La final del kitsch
En un torneo donde todo rechina menos sus finalistas, los sillones del palco presidencial del estadio Rey Fahd se llevan la palma: ni en la casa que Alaska y Mario Vaquerizo comparten en Madrid tendrían cabida unas tronas tan kitsch, tan demodé, pese a contar nuestros afamados artistas con una habitación pintada de rosa y presidida por dos jaguares de porcelana, que no es poca cosa a la hora de establecer los estándares estéticos de cada uno. De los éticos, mejor ni hablar, pues esta Supercopa se los dejó en casa el mismo día que se firmaron los contratos del trasvase, tan arrinconados y tristes como las hinchadas de los equipos participantes.
En lo deportivo, Real Madrid y Barça llegan al partido con la ilusión compartida de hacer la puñeta al rival, más que de levantar el propio trofeo en cuestión, que ya no parece gran cosa por mucho que se asiente en un prefijo tan esplendoroso. No es culpa suya. En un país que parece empeñado en devaluar sus propias competiciones por meros intereses especulativos o comerciales, a la Supercopa se la fue vaciando de contenido y significado hasta quedarse en lo que hoy se nos presenta: un torneo disputado a miles de kilómetros de su propio apellido y en el que un gran Clásico del fútbol mundial puede no alcanzar para llenar un estadio de 60.000 localidades.

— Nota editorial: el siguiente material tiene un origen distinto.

Lemma send_to_all_reaches_online_witness :
  exists w', SendToAll (Demo.order unit) "hi" (Demo.world unit) = (Ret tt, w') /\
    heap w' !! 0%nat = Some (set_out Demo.alice ["hi"%string]).
Proof.
  destruct (send_to_all_reaches_online (Demo.order unit) "hi" (Demo.world unit) (Demo.world_ok unit) (Demo.order_ok unit))
    as (w' & E & _ & _ & Hh).
  exists w'. split; [exact E|]. exact (Hh 0%nat Demo.alice eq_refl).
Defined.

(** Two objects of one ID: the second registration replaces the first client. *)
Lemma online_gauge_is_membership_witness :
  let w0 := set_heap <[1%nat := NewClientWithBuffer "1" 8%Z]> (set_heap <[0%nat := NewClientWithBuffer "1" 8%Z]>
              (mkWorld (H := unit) ∅ NewHub [] [] 7%Z)) in
  let w1 := (RegisterClient 0%nat w0).2 in
  let w2 := (RegisterClient 1%nat w1).2 in
  world_wf w1 /\ online (w_metrics w1) = 1%Z /\
  world_wf w2 /\ size (clients (hub w2)) = 1%nat /\ online (w_metrics w2) = 2%Z.
Proof.
  intros w0 w1 w2.
  assert (R0 : hub_run 7%Z 0 0 w0).
  { eapply hr_call; [eapply hr_call; [apply hr_fresh|apply hs_new; reflexivity]|apply hs_new; vm_compute; reflexivity]. }
  assert (R1 : hub_run 7%Z 0 0 w1) by exact (hr_register 7%Z 0 0 w0 0%nat R0).
  assert (R2 : hub_run 7%Z 1 0 w2) by exact (hr_register 7%Z 0 0 w1 1%nat R1).
  destruct (online_gauge_is_membership 7%Z 0 0 w1 R1) as (_ & G1 & O1).
  destruct (online_gauge_is_membership 7%Z 1 0 w2 R2) as (_ & G2 & O2).
  split; [exact (O1 eq_refl)|]. split; [rewrite G1; vm_compute; reflexivity|].
  split; [exact (O2 eq_refl)|]. split; [vm_compute; reflexivity|]. rewrite G2. vm_compute. reflexivity.
Defined.
(* ===== verification/Broadcast.v ===== *)
(** * The walks of the hub beside other goroutines: [SendToAll] and [SendToUser]
    of [internal/chat/hub.go]

    Both walk the client map without a lock: they look a client up, [SendToUser]
    compares its name, then they write to its channel, and other goroutines may
    call the hub between any two of these operations.  [bstep] runs one operation
    of the walk, or one hub call of somebody else, at a time.  A client that stays
    is reached unless the walk panics; a client that leaves between its lookup and
    its write makes the walk panic, and the clients behind it get nothing. *)

From S2P Require Import Prelude Observe Client Events Hub HubFacts Membership.

(** The walk: keys to visit; a client looked up under a key whose name has not
    been compared; a client not yet written to; the end; a panic (which the
    goroutine of the event handler recovers). *)
Inductive walk :=
| Walking (todo : list string)
| Checking (k : string) (l : loc) (todo : list string)
| Sending (k : string) (l : loc) (todo : list string)
| Finished
| Panicked.

Section broadcast.
Context {H : Type} (want : option string) (msg : string).
Abbreviation World := (World H).

(** The walk, the clients written to (with their keys), the world.  [want] is
    [None] for [SendToAll] and the name for [SendToUser]. *)
Record bstate := mkB { b_walk : walk; b_sent : list (string * loc); b_world : World }.

Inductive bstep : relation bstate :=
| b_load k l todo sent w :
    clients (hub w) !! k = Some l ->
    bstep (mkB (Walking (k :: todo)) sent w)
      (mkB (if want then Checking k l todo else Sending k l todo) sent w)
| b_skip k todo sent w :
    clients (hub w) !! k = None ->
    bstep (mkB (Walking (k :: todo)) sent w) (mkB (Walking todo) sent w)
| b_match k l c n todo sent w :
    want = Some n -> heap w !! l = Some c -> Name c = n ->
    bstep (mkB (Checking k l todo) sent w) (mkB (Sending k l todo) sent w)
| b_pass k l c n todo sent w :
    want = Some n -> heap w !! l = Some c -> Name c <> n ->
    bstep (mkB (Checking k l todo) sent w) (mkB (Walking todo) sent w)
| b_send k l todo sent w w' :
    Send l msg w = (Ret tt, w') ->
    bstep (mkB (Sending k l todo) sent w) (mkB (Walking todo) (sent ++ [(k, l)]) w')
| b_panic k l todo sent w w' p :
    Send l msg w = (Panic p, w') ->
    bstep (mkB (Sending k l todo) sent w) (mkB Panicked sent w')
| b_end sent w : bstep (mkB (Walking []) sent w) (mkB Finished sent w)
| b_other x sent w w' : hub_step w w' -> bstep (mkB x sent w) (mkB x sent w').

(** ** Whom a walk has reached *)

(** Keys not yet passed by. *)
Definition ahead (x : walk) : list string :=
  match x with
  | Walking todo => todo
  | Checking k _ todo | Sending k _ todo => k :: todo
  | Finished | Panicked => []
  end.

(** Each key is passed at most once, in the order of the walk. *)
Lemma bstep_sublist order s s' :
  ((b_sent s).*1 ++ ahead (b_walk s)) `sublist_of` order -> bstep s s' ->
  ((b_sent s').*1 ++ ahead (b_walk s')) `sublist_of` order.
Proof.
  intros Hs Hst. destruct Hst; simpl in *; try done.
  - by destruct want.
  - etrans; [|exact Hs]. apply sublist_app; [done|]. by apply sublist_cons.
  - etrans; [|exact Hs]. apply sublist_app; [done|]. by apply sublist_cons.
  - by rewrite fmap_app, <- app_assoc.
  - etrans; [|exact Hs]. apply sublist_app; [done|]. apply sublist_nil_l.
Qed.

(** The client at [l] is one the walk is meant for. *)
Definition wanted (w : World) (l : loc) : Prop :=
  match want with None => True | Some n => exists c, heap w !! l = Some c /\ Name c = n end.

(** A step taken while the client [l] is on line under [k] and wanted. *)
Definition stays (k : string) (l : loc) (s s' : bstate) : Prop :=
  bstep s s' /\ clients (hub (b_world s)) !! k = Some l /\ wanted (b_world s) l.

(** A step taken while the client [l] is not wanted. *)
Definition shunned (l : loc) (s s' : bstate) : Prop := bstep s s' /\ ~ wanted (b_world s) l.

(** The client has been written to, or the walk is on its way to it, or has
    panicked. *)
Definition due (k : string) (l : loc) (s : bstate) : Prop :=
  (k, l) ∈ b_sent s \/
  match b_walk s with
  | Walking todo => k ∈ todo
  | Checking k' l' todo | Sending k' l' todo => (k', l') = (k, l) \/ k ∈ todo
  | Finished => False
  | Panicked => True
  end.

Lemma stays_due k l s s' : due k l s -> stays k l s s' -> due k l s'.
Proof.
  unfold due, stays, wanted. intros Hk (Hst & Hon & Hw).
  destruct Hst as [k' l' todo sent w Hc|k' todo sent w Hc|k' l' c n todo sent w E Hl Hn|k' l' c n todo sent w E Hl Hn
    |k' l' todo sent w w' E|k' l' todo sent w w' p E|sent w|x sent w w' Hh]; simpl in *; auto;
    (destruct Hk as [Hk|Hk]; [left; set_solver|]); try done.
  - right. apply elem_of_cons in Hk as [->|Hk]; [|destruct want; by right].
    replace l' with l by congruence. destruct want; by left.
  - right. apply elem_of_cons in Hk as [->|Hk]; [congruence|done].
  - rewrite E in Hw. destruct Hw as (c' & Hl' & Hn'), Hk as [[= -> ->]|Hk]; [congruence|by right].
  - destruct Hk as [[= -> ->]|Hk]; [left; set_solver|by right].
  - by apply elem_of_nil in Hk.
Qed.

(** A walk reaches those who stay.  Beside any other hub calls,
    a [SendToAll] that ends without a panic has written to every client that was
    on line during the whole walk, and a [SendToUser] to every one that also had
    the name all the time; it writes to nobody twice, in the order of the walk. *)
Theorem broadcast_reaches_stayers order k l w sent w' :
  NoDup order -> k ∈ order ->
  rtc (stays k l) (mkB (Walking order) [] w) (mkB Finished sent w') ->
  (k, l) ∈ sent /\ NoDup sent.*1 /\ sent.*1 `sublist_of` order.
Proof.
  intros Hnd Hk Hr.
  assert (Hin : due k l (mkB Finished sent w')).
  { refine (rtc_invariant (stays k l) (due k l) _ _ _ _ Hr); [intros s s'; apply stays_due|by right]. }
  assert (Hsub : (sent.*1 ++ []) `sublist_of` order).
  { refine (rtc_invariant (stays k l) (fun s => ((b_sent s).*1 ++ ahead (b_walk s)) `sublist_of` order) _ _ _ _ Hr); [|done].
    intros s s' Hs [Hst _]. by eapply bstep_sublist. }
  rewrite app_nil_r in *. destruct Hin as [Hin|[]]. split_and!; [done|by eapply sublist_NoDup|done].
Qed.

(** A client that never bears the name is not written to. *)
Lemma shunned_unreached n l s s' : want = Some n ->
  (l ∉ (b_sent s).*2 /\ forall k todo, b_walk s <> Sending k l todo) -> shunned l s s' ->
  l ∉ (b_sent s').*2 /\ forall k todo, b_walk s' <> Sending k l todo.
Proof.
  unfold shunned, wanted. intros Ew [Hs Hx] [Hst Hw]. rewrite Ew in Hw.
  destruct Hst as [k' l' todo sent w Hc|k' todo sent w Hc|k' l' c n' todo sent w E Hl Hn|k' l' c n' todo sent w E Hl Hn
    |k' l' todo sent w w' E|k' l' todo sent w w' p E|sent w|x sent w w' Hh]; simpl in *; try (by split).
  - rewrite Ew. by split.
  - split; [done|]. intros k2 todo2 [= -> -> ->]. apply Hw. exists c. split; [done|congruence].
  - rewrite fmap_app. split; [|done]. apply not_elem_of_app. split; [done|]. intros ->%list_elem_of_singleton.
    by eapply Hx.
Qed.

(** A walk nobody interferes with is the atomic operation. *)
Lemma broadcast_alone order sent w w' : want = None ->
  SendToAll order msg w = (Ret tt, w') ->
  exists sent', rtc bstep (mkB (Walking order) sent w) (mkB Finished (sent ++ sent') w').
Proof.
  intros Ew. unfold SendToAll. revert sent w. induction order as [|k order IH]; intros sent w E.
  { injection E as <-. exists []. rewrite app_nil_r. apply rtc_once, b_end. }
  rewrite Range_cons in E. destruct (clients (hub w) !! k) as [l|] eqn:Ek.
  - destruct (Send l msg w) as [[[]|p] w1] eqn:Es; [|done].
    destruct (IH (sent ++ [(k, l)]) w1 E) as [sent' Hr]. exists ((k, l) :: sent'). rewrite <- app_assoc in Hr.
    eapply rtc_l; [by apply (b_load k l)|]. rewrite Ew. eapply rtc_l; [by apply b_send|]. exact Hr.
  - destruct (IH sent w E) as [sent' Hr]. exists sent'. eapply rtc_l; [by apply b_skip|]. exact Hr.
Qed.

Definition hit {A} (sent : list A) : bool := match sent with [] => false | _ => true end.

Lemma direct_alone name order sent w found w' : want = Some name ->
  Range order (fun found l =>
    c ← deref l;
    if bool_decide (Name c = name) then _ ← Send l msg; mret true else mret found) (hit sent) w = (Ret found, w') ->
  exists sent', rtc bstep (mkB (Walking order) sent w) (mkB Finished sent' w') /\ found = hit sent'.
Proof.
  intros Ew. revert sent w. induction order as [|k order IH]; intros sent w E.
  { injection E as <- <-. exists sent. split; [apply rtc_once, b_end|done]. }
  rewrite Range_cons in E. destruct (clients (hub w) !! k) as [l|] eqn:Ek.
  2: { destruct (IH sent w E) as (sent' & Hr & Ef). exists sent'. split; [|done]. eapply rtc_l; [by apply b_skip|exact Hr]. }
  destruct (heap w !! l) as [c|] eqn:El; [|unfold_go; unfold deref in E; unfold_go; by rewrite El in E].
  revert E. unfold_go. rewrite (deref_eval _ _ _ El). case_bool_decide as Hn.
  - destruct (Send l msg w) as [[[]|p] w1] eqn:Es; [|done]. intros E.
    destruct (IH (sent ++ [(k, l)]) w1) as (sent' & Hr & Ef); [by destruct sent|]. exists sent'. split; [|done].
    eapply rtc_l; [by apply (b_load k l)|]. rewrite Ew. eapply rtc_l; [by eapply b_match|].
    eapply rtc_l; [by apply b_send|exact Hr].
  - intros E. destruct (IH sent w E) as (sent' & Hr & Ef). exists sent'. split; [|done].
    eapply rtc_l; [by apply (b_load k l)|]. rewrite Ew. eapply rtc_l; [by eapply b_pass|exact Hr].
Qed.

(** The walk gets to the write of a client it is meant for. *)
Lemma walk_to_sending k l todo sent w :
  clients (hub w) !! k = Some l -> wanted w l ->
  rtc bstep (mkB (Walking (k :: todo)) sent w) (mkB (Sending k l todo) sent w).
Proof.
  unfold wanted. intros Hk Hw. destruct want as [n|] eqn:Ew.
  - destruct Hw as (c & Hl & Hn). eapply rtc_l; [by apply (b_load k l)|]. rewrite Ew. apply rtc_once. by eapply b_match.
  - eapply rtc_l; [by apply (b_load k l)|]. by rewrite Ew.
Qed.

(** A walk is cut short.  When an online client leaves after
    [SendToAll] has looked it up, or [SendToUser] has compared its name, the write
    panics: the walk is over, and no client behind it has got the message,
    whether it stays on line or not. *)
Theorem broadcast_cut_short k l c todo sent w :
  world_wf w -> clients (hub w) !! k = Some l -> heap w !! l = Some c -> wanted w l ->
  let w' := after_unregister l c w in
  UnregisterClient l w = (Ret tt, w') /\
  rtc bstep (mkB (Walking (k :: todo)) sent w) (mkB Panicked sent w') /\
  (forall l' c', l' <> l -> heap w !! l' = Some c' ->
     heap w' !! l' = Some c' /\ is_online w' l' c' = is_online w l' c') /\
  (forall s, bstep (mkB Panicked sent w') s -> b_walk s = Panicked /\ b_sent s = sent).
Proof.
  intros I Hk Hl Hw w'. pose proof (registered_id w k l c I Hk Hl) as ->.
  assert (E : UnregisterClient l w = (Ret tt, w')) by (by apply (UnregisterClient_eval l c l)).
  split_and!; [done| | |].
  - etrans; [by apply walk_to_sending|].
    eapply rtc_l; [apply b_other; left; apply (hs_unregister w l)|]. rewrite E. cbn [snd].
    apply rtc_once. eapply b_panic. rewrite (Send_eval l (client_close c)) by apply lookup_insert_eq.
    unfold client_send, client_close. destruct (closeOnce c) eqn:Ec; [|done].
    pose proof (ww_heap w I l c Hl) as [_ _ [E1 _]]. by rewrite E1, Ec.
  - intros l' c' Hne Hl'. simpl. rewrite lookup_insert_ne by done. split; [done|]. unfold is_online. simpl.
    destruct (decide (ID c' = ID c)) as [Hi|Hi]; [|by rewrite lookup_delete_ne].
    rewrite Hi, lookup_delete_eq, Hk. apply bool_decide_ext. split; congruence.
  - intros s Hs. inversion Hs; subst; done.
Qed.
End broadcast.

(** ** The theorems at concrete inputs

    Alice is looked up first.  In the first run she stays and bob leaves; in the
    second she leaves and bob, who stays, gets nothing. *)
Lemma broadcast_reaches_stayers_witness :
  exists sent w', rtc (stays (H := unit) None "hi" "1" 0%nat) (mkB (Walking ["1"; "2"]%string) [] (Demo.world unit)) (mkB Finished sent w') /\
    ("1"%string, 0%nat) ∈ sent.
Proof.
  set (w := Demo.world unit).
  set (w1 := (UnregisterClient 1%nat w).2). set (w2 := (Send 0%nat "hi" w1).2).
  exists [("1"%string, 0%nat)], w2.
  assert (Hr : rtc (stays (H := unit) None "hi" "1" 0%nat) (mkB (Walking ["1"; "2"]%string) [] w) (mkB Finished [("1"%string, 0%nat)] w2)).
  { eapply rtc_l; [split; [apply (b_load None _ "1" 0%nat); reflexivity|split; [reflexivity|exact I]]|].
    eapply rtc_l; [split; [apply b_other; left; apply (hs_unregister w 1%nat)|split; [reflexivity|exact I]]|].
    eapply rtc_l; [split; [apply (b_send None _ _ _ _ _ w1 w2); reflexivity|split; [reflexivity|exact I]]|].
    eapply rtc_l; [split; [apply b_skip; reflexivity|split; [reflexivity|exact I]]|].
    apply rtc_once. split; [apply b_end|split; [reflexivity|exact I]]. }
  split; [exact Hr|].
  apply (broadcast_reaches_stayers None "hi" ["1"; "2"]%string "1" 0%nat w [("1"%string, 0%nat)] w2); [|left|exact Hr].
  repeat constructor; set_solver.
Defined.

Lemma broadcast_cut_short_witness :
  exists w', rtc (bstep None "hi") (mkB (Walking ["1"; "2"]%string) [] (Demo.world unit)) (mkB Panicked [] w') /\
    heap w' !! 1%nat = Some Demo.bob /\ is_online w' 1%nat Demo.bob = true.
Proof.
  exists (after_unregister 0%nat Demo.alice (Demo.world unit)).
  destruct (broadcast_cut_short None "hi" "1" 0%nat Demo.alice ["2"%string] [] (Demo.world unit) (Demo.world_ok unit))
    as (_ & Hr & Hb & _); [reflexivity|reflexivity|exact I|].
  split; [exact Hr|]. destruct (Hb 1%nat Demo.bob) as [H1 H2]; [discriminate|reflexivity|].
  split; [exact H1|]. rewrite H2. reflexivity.
Defined.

Todo parece indicar que el Barça le puede poner un poquito más de empeño que el Madrid, aunque eso tampoco quiere decir gran cosa. Haber ganado tanto en los últimos años templa los nervios y asienta los estómagos, una combinación que puede resultar perjudicial ante un equipo famélico e inescrutable como el de Xavi, a ratos cojo y a ratos centelleante, siempre pendiente de la dirección del viento, la posición de la luna y el número de balones que pasen por los pies de Pedri, que es la única constante puramente futbolística en todo este entramado. Todo cuanto ocurra en el campo lo verán Rubiales y las directivas de ambos clubes desde el palco presidencial, sentados en esos sillones como de boda en Las Vegas. Nos queda la esperanza de que en algún momento despierten de su ensoñación, adivinen el espanto que los rodea y se pregunten qué carajo pintan ahí, con lo bien y lo cómodo que está uno en su casa.